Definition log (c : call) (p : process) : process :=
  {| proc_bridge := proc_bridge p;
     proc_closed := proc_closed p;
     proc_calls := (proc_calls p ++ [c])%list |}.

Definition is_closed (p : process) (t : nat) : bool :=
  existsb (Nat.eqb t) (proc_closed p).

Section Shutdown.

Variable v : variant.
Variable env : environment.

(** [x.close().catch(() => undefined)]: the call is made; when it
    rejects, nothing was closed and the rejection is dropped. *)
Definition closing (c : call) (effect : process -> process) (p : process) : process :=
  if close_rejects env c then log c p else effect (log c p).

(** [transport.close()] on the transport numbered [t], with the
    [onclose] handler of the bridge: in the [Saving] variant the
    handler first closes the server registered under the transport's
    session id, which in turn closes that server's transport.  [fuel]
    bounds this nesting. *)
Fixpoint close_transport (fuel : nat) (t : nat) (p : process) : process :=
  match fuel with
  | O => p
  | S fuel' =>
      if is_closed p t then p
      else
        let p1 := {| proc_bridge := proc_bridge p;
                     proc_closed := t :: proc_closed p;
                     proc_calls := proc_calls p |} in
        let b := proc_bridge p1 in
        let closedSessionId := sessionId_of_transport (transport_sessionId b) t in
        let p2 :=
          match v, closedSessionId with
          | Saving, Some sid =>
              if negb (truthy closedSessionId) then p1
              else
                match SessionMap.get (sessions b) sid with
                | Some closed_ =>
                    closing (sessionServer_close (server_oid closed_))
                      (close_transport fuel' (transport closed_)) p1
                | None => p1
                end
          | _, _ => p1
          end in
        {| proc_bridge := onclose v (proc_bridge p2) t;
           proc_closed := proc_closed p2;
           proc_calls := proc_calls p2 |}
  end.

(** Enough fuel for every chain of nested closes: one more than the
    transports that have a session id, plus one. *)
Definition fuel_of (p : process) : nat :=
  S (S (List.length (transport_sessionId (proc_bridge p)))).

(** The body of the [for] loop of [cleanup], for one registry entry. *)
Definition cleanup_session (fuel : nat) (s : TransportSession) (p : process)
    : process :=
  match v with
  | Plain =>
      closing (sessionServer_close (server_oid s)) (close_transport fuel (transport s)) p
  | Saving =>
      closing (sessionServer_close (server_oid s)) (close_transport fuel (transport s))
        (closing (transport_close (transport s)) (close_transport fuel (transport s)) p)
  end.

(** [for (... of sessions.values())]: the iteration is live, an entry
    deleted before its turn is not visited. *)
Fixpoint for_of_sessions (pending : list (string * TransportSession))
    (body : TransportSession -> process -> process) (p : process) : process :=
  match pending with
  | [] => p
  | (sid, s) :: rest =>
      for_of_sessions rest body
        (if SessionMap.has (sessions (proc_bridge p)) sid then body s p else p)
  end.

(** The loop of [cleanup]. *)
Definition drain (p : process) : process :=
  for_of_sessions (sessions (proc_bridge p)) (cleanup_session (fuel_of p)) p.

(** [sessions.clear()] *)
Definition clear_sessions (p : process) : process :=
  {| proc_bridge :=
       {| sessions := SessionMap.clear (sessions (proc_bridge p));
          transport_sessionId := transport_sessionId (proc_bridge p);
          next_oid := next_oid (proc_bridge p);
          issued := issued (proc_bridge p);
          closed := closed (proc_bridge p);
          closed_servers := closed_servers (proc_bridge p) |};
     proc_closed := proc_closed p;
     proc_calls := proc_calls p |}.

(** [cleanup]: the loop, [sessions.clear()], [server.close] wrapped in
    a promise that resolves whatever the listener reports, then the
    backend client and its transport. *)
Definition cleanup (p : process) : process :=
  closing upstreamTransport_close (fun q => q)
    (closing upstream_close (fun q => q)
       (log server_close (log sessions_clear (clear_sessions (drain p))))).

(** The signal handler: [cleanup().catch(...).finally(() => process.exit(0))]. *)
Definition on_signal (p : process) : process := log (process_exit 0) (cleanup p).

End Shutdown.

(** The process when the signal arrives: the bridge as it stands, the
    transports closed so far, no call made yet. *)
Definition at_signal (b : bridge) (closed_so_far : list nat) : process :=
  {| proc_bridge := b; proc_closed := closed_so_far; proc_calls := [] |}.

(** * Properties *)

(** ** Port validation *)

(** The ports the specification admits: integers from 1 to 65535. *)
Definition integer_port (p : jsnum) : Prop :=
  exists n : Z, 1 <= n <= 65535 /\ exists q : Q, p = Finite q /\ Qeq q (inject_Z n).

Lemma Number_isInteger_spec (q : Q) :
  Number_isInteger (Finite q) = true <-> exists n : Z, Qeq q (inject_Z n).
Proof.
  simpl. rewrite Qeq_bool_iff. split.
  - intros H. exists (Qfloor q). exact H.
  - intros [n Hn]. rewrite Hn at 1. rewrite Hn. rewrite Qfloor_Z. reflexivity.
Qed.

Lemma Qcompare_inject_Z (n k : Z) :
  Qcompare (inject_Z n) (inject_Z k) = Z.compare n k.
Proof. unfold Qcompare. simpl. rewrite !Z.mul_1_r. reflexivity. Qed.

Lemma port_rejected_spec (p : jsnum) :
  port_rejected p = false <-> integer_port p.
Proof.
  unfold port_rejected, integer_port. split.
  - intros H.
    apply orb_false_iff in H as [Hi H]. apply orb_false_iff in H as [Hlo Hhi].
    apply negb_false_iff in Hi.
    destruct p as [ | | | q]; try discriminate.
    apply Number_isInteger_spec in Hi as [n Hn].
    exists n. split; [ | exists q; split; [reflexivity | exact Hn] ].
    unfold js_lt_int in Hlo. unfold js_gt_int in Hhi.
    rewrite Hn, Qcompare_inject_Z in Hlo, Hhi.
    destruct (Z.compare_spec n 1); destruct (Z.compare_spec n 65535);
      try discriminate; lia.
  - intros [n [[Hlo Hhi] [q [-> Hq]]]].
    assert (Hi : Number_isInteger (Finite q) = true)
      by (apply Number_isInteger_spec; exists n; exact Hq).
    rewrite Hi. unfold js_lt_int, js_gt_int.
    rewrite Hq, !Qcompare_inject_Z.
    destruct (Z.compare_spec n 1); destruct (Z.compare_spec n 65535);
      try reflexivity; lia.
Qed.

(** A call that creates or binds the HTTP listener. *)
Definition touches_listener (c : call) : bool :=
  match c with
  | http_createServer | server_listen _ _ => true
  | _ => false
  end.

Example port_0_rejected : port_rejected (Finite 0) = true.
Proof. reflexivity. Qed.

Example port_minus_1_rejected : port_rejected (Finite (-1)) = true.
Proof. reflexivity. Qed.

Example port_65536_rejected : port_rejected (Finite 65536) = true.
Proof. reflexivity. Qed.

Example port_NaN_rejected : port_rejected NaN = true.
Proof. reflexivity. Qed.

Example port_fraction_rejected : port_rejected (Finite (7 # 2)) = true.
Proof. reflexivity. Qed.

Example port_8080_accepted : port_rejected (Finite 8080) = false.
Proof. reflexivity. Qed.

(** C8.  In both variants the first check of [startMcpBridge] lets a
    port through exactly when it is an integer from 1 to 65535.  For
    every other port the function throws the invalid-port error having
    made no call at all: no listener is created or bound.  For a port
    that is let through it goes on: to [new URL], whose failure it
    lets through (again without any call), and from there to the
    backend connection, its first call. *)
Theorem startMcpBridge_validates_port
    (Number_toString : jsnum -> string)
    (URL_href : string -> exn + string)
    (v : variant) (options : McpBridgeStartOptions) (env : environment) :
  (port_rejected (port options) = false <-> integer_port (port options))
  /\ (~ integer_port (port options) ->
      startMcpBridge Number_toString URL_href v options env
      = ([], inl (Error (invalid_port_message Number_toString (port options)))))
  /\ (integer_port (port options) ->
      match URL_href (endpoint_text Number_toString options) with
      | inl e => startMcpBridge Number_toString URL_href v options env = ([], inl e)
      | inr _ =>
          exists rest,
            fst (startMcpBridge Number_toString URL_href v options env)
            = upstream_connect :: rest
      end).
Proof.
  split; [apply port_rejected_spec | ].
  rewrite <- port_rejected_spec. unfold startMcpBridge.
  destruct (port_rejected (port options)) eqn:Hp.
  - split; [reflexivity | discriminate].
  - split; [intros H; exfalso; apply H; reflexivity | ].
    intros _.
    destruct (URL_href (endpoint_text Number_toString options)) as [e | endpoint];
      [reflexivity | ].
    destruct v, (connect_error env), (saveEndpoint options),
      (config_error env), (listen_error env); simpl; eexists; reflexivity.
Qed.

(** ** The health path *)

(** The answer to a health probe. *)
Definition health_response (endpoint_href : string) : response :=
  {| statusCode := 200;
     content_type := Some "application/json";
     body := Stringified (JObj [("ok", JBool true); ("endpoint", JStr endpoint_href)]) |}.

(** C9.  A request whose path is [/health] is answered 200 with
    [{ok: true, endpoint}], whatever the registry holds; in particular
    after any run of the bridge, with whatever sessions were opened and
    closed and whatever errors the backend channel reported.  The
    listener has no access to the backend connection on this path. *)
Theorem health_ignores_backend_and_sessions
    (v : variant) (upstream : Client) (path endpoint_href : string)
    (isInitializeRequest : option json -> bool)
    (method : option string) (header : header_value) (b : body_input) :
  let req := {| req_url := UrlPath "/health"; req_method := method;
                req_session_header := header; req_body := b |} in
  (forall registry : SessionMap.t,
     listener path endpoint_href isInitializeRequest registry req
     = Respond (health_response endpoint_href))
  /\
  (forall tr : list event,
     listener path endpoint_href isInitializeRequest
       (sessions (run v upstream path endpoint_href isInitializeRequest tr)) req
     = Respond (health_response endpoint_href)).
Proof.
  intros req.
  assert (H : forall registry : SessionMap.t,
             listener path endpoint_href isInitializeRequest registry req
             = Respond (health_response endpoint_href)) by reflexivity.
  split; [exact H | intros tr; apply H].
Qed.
* * * * *
#### Work request
Your answer should consist of the lines above that hold the word "whatever", copied exactly.

#### Exercise answer
    a promise that resolves whatever the listener reports, then the
    [{ok: true, endpoint}], whatever the registry holds; in particular
    after any run of the bridge, with whatever sessions were opened and
    closed and whatever errors the backend channel reported.  The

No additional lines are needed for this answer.